Après cette trajectoire à travers la vie de Jésus, un second tome s'ouvre à notre lecture: Les chemins de la vie, préfacé par le pasteur M. Leplay; parcours de la vie des hommes et des sociétés, dans l'Église et le monde. Comment les hommes se rencontrent-ils? Il faut d'abord partir, en route avec Dieu, dans la foi. Alors c'est le choc frontal: la souffrance, l'épreuve dans toute son horreur, avec, tout au bout, le rai de lumière du pardon, «cette espérance rendue à l'autre». C'est, avec la modernité, la radicale mise en question de la foi. Comment la vivre, comment l'annoncer? Et comment réagit l'Esprit Saint au sein de la modernité? Oser dire Jésus Christ? Cette foi en Lui ne peut se vivre que dans les rapports avec le prochain: tolérance? Mais laquelle et jusqu'où? «Pratique évangélique de la rencontre» comme réconciliation au-delà des divisions, dans l'attitude du bon Samaritain, image de Jésus. Rencontre personnelle, mais aussi en Église, en communauté non fermée mais «les mains ouvertes», dans un oecuménisme réfléchi et vécu: la paix, sans exclusion, dans le rassemblement en corps, autour du Corps du Christ. Quel est l'avenir de l'oecuménisme, du protestantisme? Voilà que France nous fait entrer, la nuit, dans le coeur de Notre-Dame, immense cathédrale «où Dieu et les hommes se sont enfin rejoints, comme les deux mains d'une orante» (p. 330). Le parcours s'achève avec une prière à l'Esprit Saint: «Béni sois-tu, Esprit, de chuchoter à tout homme qu'il est le Bien-Aimé de Dieu…» (p. 331). La postface du P. G. Martelet résume admirablement le cadeau que l'A. continue de faire à l'Église et aux hommes de ce temps à travers ce parcours magnifiquement balisé par les éditeurs.

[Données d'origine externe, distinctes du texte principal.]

Definition saveEdit (i : nat) (r : FetchOutcome (option Updated))
    (s : State) : State :=
  match todos s !! i with
  | None => s
  | Some todo =>
      if negb (JsString.truthy (JsString.trim (editedTodoText s))) then
        cancelEdit i s
      else
        let originalTitle := title todo in
        let todo := set_title (JsString.trim (editedTodoText s)) todo in
        let todo := set_isEditing false todo in
        let s := set_todos (<[i := todo]> (todos s)) s in
        let '(s, res) :=
          apiRequest (todo_endpoint (id todo))
            (mkInit (Some "PUT") (Some (put_body todo)) None) r s in
        match res with
        | Fulfilled (Some updatedTodo) =>
            set_todos
              (<[i := set_title (updated_title updatedTodo) todo]> (todos s)) s
        | Fulfilled None | Rejected _ =>
            let todo := set_title originalTitle todo in
            let todo := set_isEditing true todo in
            set_todos (<[i := todo]> (todos s)) s
        end
  end.

(** The computed [filteredTodos]: the value, and [todos.value] after the
    evaluation. *)
Definition filteredTodos (s : State) : list Todo * list Todo :=
  let items := JsArray.spread (todos s) in
  (match filter s with
   | Active => JsArray.filter (fun t => negb (completed t)) items
   | Completed => JsArray.filter (fun t => completed t) items
   | All => items
   end, todos s).

Definition activeTodosCount (s : State) : nat :=
  length (JsArray.filter (fun t => negb (completed t)) (todos s)).

Definition setFilter (type : Filter) (s : State) : State :=
  set_activeTab type (set_filter type s).

(** The user intents the template dispatches and the mount hook, each
    with what the environment supplies to it. *)
Inductive Op : Type :=
| Mounted (rc : Settled Z) (r : FetchOutcome TodosPayload)
| RetryConnection (r : FetchOutcome TodosPayload)
| DismissError
| TypeNewTodo (v : string)
| TypeEditedText (v : string)
| AddTodo (r : FetchOutcome (option Created))
| ToggleTodo (id0 : Z) (r : FetchOutcome (option Updated))
| DeleteTodo (id0 : Z) (r : FetchOutcome unit)
| ClearCompleted (settles : nat -> FetchOutcome unit) (k : nat)
                 (r : FetchOutcome TodosPayload)
| StartEditing (i : nat)
| SaveEdit (i : nat) (r : FetchOutcome (option Updated))
| CancelEdit (i : nat)
| SetFilter (type : Filter).

Definition run (o : Op) (s : State) : State :=
  match o with
  | Mounted rc r => onMounted rc r s
  | RetryConnection r => retryConnection r s
  | DismissError => set_error "" s
  | TypeNewTodo v => set_newTodo v s
  | TypeEditedText v => set_editedTodoText v s
  | AddTodo r => addTodo r s
  | ToggleTodo id0 r => toggleTodo id0 r s
  | DeleteTodo id0 r => deleteTodo id0 r s
  | ClearCompleted settles k r => clearCompleted settles k r s
  | StartEditing i => startEditing i s
  | SaveEdit i r => saveEdit i r s
  | CancelEdit i => cancelEdit i s
  | SetFilter type => setFilter type s
  end.

(** A run in which the operations do not overlap: each one goes from its
    request to its response before the next intent is dispatched.  The
    source does not enforce this; what an overlap can do is shown with
    the two halves of [deleteTodo] below. *)
Definition run_all (ops : list Op) (s : State) : State :=
  foldl (fun s o => run o s) s ops.

(** [deleteTodo] up to the [await]: the state with the request on its
    way, and the [todoIndex] and [todoBackup] the function holds on to;
    [None] when it returns at once. *)
Definition deleteTodo_send (id0 : Z) (s : State)
    : option (State * nat * Todo) :=
  match JsArray.find (fun t => (id t =? id0)%Z) (todos s) with
  | None => None
  | Some (todoIndex, todoBackup) =>
      let s := set_todos
                 (JsArray.filter (fun t => negb (id t =? id0)%Z) (todos s)) s in
      Some (apiRequest_send (todo_endpoint id0)
              (mkInit (Some "DELETE") None None) s,
            todoIndex, todoBackup)
  end.

(** [deleteTodo] from the response on, in whatever state the component
    is by then. *)
Definition deleteTodo_settle (todoIndex : nat) (todoBackup : Todo)
    (r : FetchOutcome unit) (s : State) : State :=
  let '(s, res) := apiRequest_settle r s in
  match res with
  | Fulfilled _ => s
  | Rejected _ =>
      set_todos (JsArray.splice_insert todoIndex todoBackup (todos s)) s
  end.

(** The [v-if] of the "Clear completed" button. *)
Definition show_clear_completed (s : State) : bool :=
  JsArray.some (fun t => completed t) (todos s).

(** The [v-if] of the empty-state row:
    [filteredTodos.length === 0 && !loading && !error]. *)
Definition show_empty_state (s : State) : bool :=
  (length (filteredTodos s).1 =? 0)%nat
  && negb (loading s) && negb (JsString.truthy (error s)).

(** The [v-if] of the error banner. *)
Definition show_error (s : State) : bool := JsString.truthy (error s).

End Remote.

(** * Vocabulary of the properties *)

Module Spec.

(** The title the specification gives a normalised record: the raw
    item's [title] field if present, else its [text] field if present,
    else the empty string. *)
Definition spec_title (todo : Remote.RawTodo) : string :=
  match Remote.raw_title todo with
  | Some x => x
  | None =>
      match Remote.raw_text todo with
      | Some y => y
      | None => ""
      end
  end.

(** A field that is absent or holds the empty string. *)
Definition blank (a : option string) : Prop := a = None ∨ a = Some "".

(** The request carries a body with an [isEditing] key. *)
Definition sends_isEditing (x : Remote.Sent) : Prop :=
  exists i b,
    Remote.init x = Some i ∧ Remote.body i = Some b
    ∧ "isEditing" ∈ JsonValue.keys b.

(** No body of the request has an [isEditing] key. *)
Definition clean (x : Remote.Sent) : Prop := ¬ sends_isEditing x.

(** The stored value is an array one of whose elements has an
    [isEditing] key. *)
Definition stores_isEditing (v : Json) : Prop :=
  match v with
  | JArr items => exists item, item ∈ items ∧ "isEditing" ∈ JsonValue.keys item
  | _ => False
  end.

(** The ids of the collection, in order. *)
Definition remote_ids (s : Remote.State) : list Z :=
  Remote.id <$> Remote.todos s.

Definition local_ids (s : Local.State) : list Z :=
  Local.id <$> Local.todos s.
(** * Mutual exclusion of the linkage records *)

Lemma tracks_linkage_exclusive k x : tracks linkage_exclusive (λ _, True) k x.
Proof.
  intros now s Hs _ _. split; [|done].
  destruct k; simpl; try exact Hs;
    (destruct (truthy_opt (discordId x)); [|exact Hs]);
    intros i; simpl; destruct (decide (i = id x)) as [->|Hne];
    rewrite ?lookup_delete_eq, ?lookup_insert_eq; auto;
    rewrite ?lookup_delete_ne, ?lookup_insert_ne by done; apply Hs.
Qed.

Lemma linkage_exclusive_new : linkage_exclusive new_PatreonEvents.
Proof. intros i. by left. Qed.

(** C5.  A tick started on an object in which no entity has both a connect
    record and a disconnect record leaves such an object, whatever the API
    answers; recording a connection (with a Discord id that is not empty)
    stores it and deletes the entity's disconnect record, and recording a
    disconnection stores it and deletes the entity's connect record. *)
Theorem linkage_exclusive_checkForUpdates (s : PatreonEvents) (api : ApiScript)
    (clk : nat → Z) :
  linkage_exclusive s →
  linkage_exclusive (state_after (run (checkForUpdates api) s clk))
  ∧ (∀ member d, discordId member = Some d → truthy d = true →
       let s' := state_after (run (emitAndTrack connected member true) s clk) in
       connectedDiscords s' !! id member = Some d
       ∧ disconnectedDiscords s' !! id member = None)
  ∧ (∀ member d, discordId member = Some d → truthy d = true →
       let s' := state_after (run (emitAndTrack disconnected member true) s clk) in
       disconnectedDiscords s' !! id member = Some d
       ∧ connectedDiscords s' !! id member = None).
Proof.
  intros Hs. split; [|split].
  - apply (invariant_checkForUpdates linkage_exclusive api); try done.
    apply tracks_linkage_exclusive.
  - intros member d Hd Ht. unfold state_after, run. rewrite emitAndTrack_run. simpl.
    rewrite Hd. simpl. rewrite Ht. simpl.
    by rewrite lookup_insert_eq, lookup_delete_eq.
  - intros member d Hd Ht. unfold state_after, run. rewrite emitAndTrack_run. simpl.
    rewrite Hd. simpl. rewrite Ht. simpl.
    by rewrite lookup_insert_eq, lookup_delete_eq.
Qed.

Lemma linkage_exclusive_checkForUpdates_witness :
  linkage_exclusive Sample.linked
  ∧ linkage_exclusive
      (state_after (run (checkForUpdates Sample.left_api) Sample.linked Sample.clk))
  ∧ (∀ member d, discordId member = Some d → truthy d = true →
       let s' := state_after (run (emitAndTrack connected member true) Sample.linked
                                Sample.clk) in
       connectedDiscords s' !! id member = Some d
       ∧ disconnectedDiscords s' !! id member = None)
  ∧ (∀ member d, discordId member = Some d → truthy d = true →
       let s' := state_after (run (emitAndTrack disconnected member true) Sample.linked
                                Sample.clk) in
       disconnectedDiscords s' !! id member = Some d
       ∧ connectedDiscords s' !! id member = None).
Proof.
  assert (H : linkage_exclusive Sample.linked) by (intros i; right; reflexivity).
  split; [exact H|].
  exact (linkage_exclusive_checkForUpdates Sample.linked Sample.left_api Sample.clk H).
Defined.

(** * What the tick reads and writes about one entity *)

Lemma lastMemberships_track k x now s :
  lastMemberships (track k x now s) = lastMemberships s.
Proof. destruct k; simpl; try reflexivity; by destruct (truthy_opt (discordId x)). Qed.

Lemma lastDiscordIds_track k x now s :
  lastDiscordIds (track k x now s) = lastDiscordIds s.
Proof. destruct k; simpl; try reflexivity; by destruct (truthy_opt (discordId x)). Qed.

Lemma isFirstRun_track k x now s : isFirstRun (track k x now s) = isFirstRun s.
Proof. destruct k; simpl; try reflexivity; by destruct (truthy_opt (discordId x)). Qed.

Lemma discordToMemberMap_track k x now s :
  discordToMemberMap (track k x now s) = discordToMemberMap s.
Proof. destruct k; simpl; try reflexivity; by destruct (truthy_opt (discordId x)). Qed.

Lemma elem_of_add_ne (i j : entity_id) (X : gset entity_id) :
  i ≠ j → j ∈ {[i]} ∪ X ↔ j ∈ X.
Proof.
  intros Hne. rewrite elem_of_union, elem_of_singleton.
  split; [intros [->|H]; done | auto].
Qed.
(** * TextToEmojis: validation, reaction assignment and permission gating

    A shallow embedding of [src/index.tsx].

    Modelling conventions.
    - A JavaScript string is a Rocq [string]; each [ascii] is one UTF-16
      code unit in the range U+0000..U+00FF, so a code unit is also a code
      point and [for (const char of str)] visits the [ascii]s one by one.
    - [String.prototype.trim] and [String.prototype.toUpperCase] are the
      ECMAScript functions restricted to that range.  The two code units
      whose upper case lies outside it (U+00B5 and U+00FF) are left
      unchanged; neither they nor their images are keys of
      [EMOJI_TEXT_MAPPING], so every function below returns what the
      source returns on them.
    - A JavaScript number that counts something is a [nat]; an array index
      that may be negative is a [Z].
    - An object used as a dictionary with one-character keys is an
      association list in property-creation order; [Object_entries]
      applies the ECMAScript key order (array-index keys first, ascending,
      then the other keys in creation order). *)

From Stdlib Require Import String Ascii List ZArith Lia Bool Arith PeanoNat.
From Stdlib Require Import Sorted Permutation.
Import ListNotations.
Local Open Scope string_scope.
Local Open Scope list_scope.
Local Open Scope nat_scope.

(** ** JavaScript built-ins used by the plugin *)

Module JS.

(** WhiteSpace and LineTerminator code points below U+0100. *)
Definition isWhiteSpace (c : ascii) : bool :=
  let n := nat_of_ascii c in
  (n =? 9) || (n =? 10) || (n =? 11) || (n =? 12) || (n =? 13)
  || (n =? 32) || (n =? 160).

Fixpoint trimStart (s : string) : string :=
  match s with
  | EmptyString => EmptyString
  | String c s' => if isWhiteSpace c then trimStart s' else s
  end.

Definition reverse (s : string) : string :=
  string_of_list_ascii (rev (list_ascii_of_string s)).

Merci à l'A. dont l'archet ne s'est pas tu puisqu'il vibre encore dans ces pages retrouvées, échos de ses conférences, de ses chroniques dans La Croix, Panorama ou Réforme, d'entretiens particuliers. D'au-delà de la tombe, elle nous appelle encore à croire, aimer, espérer. Laissez ensemencer votre coeur par ces paroles qui font vivre et qui apaisent! Elles porteront fruit. - J.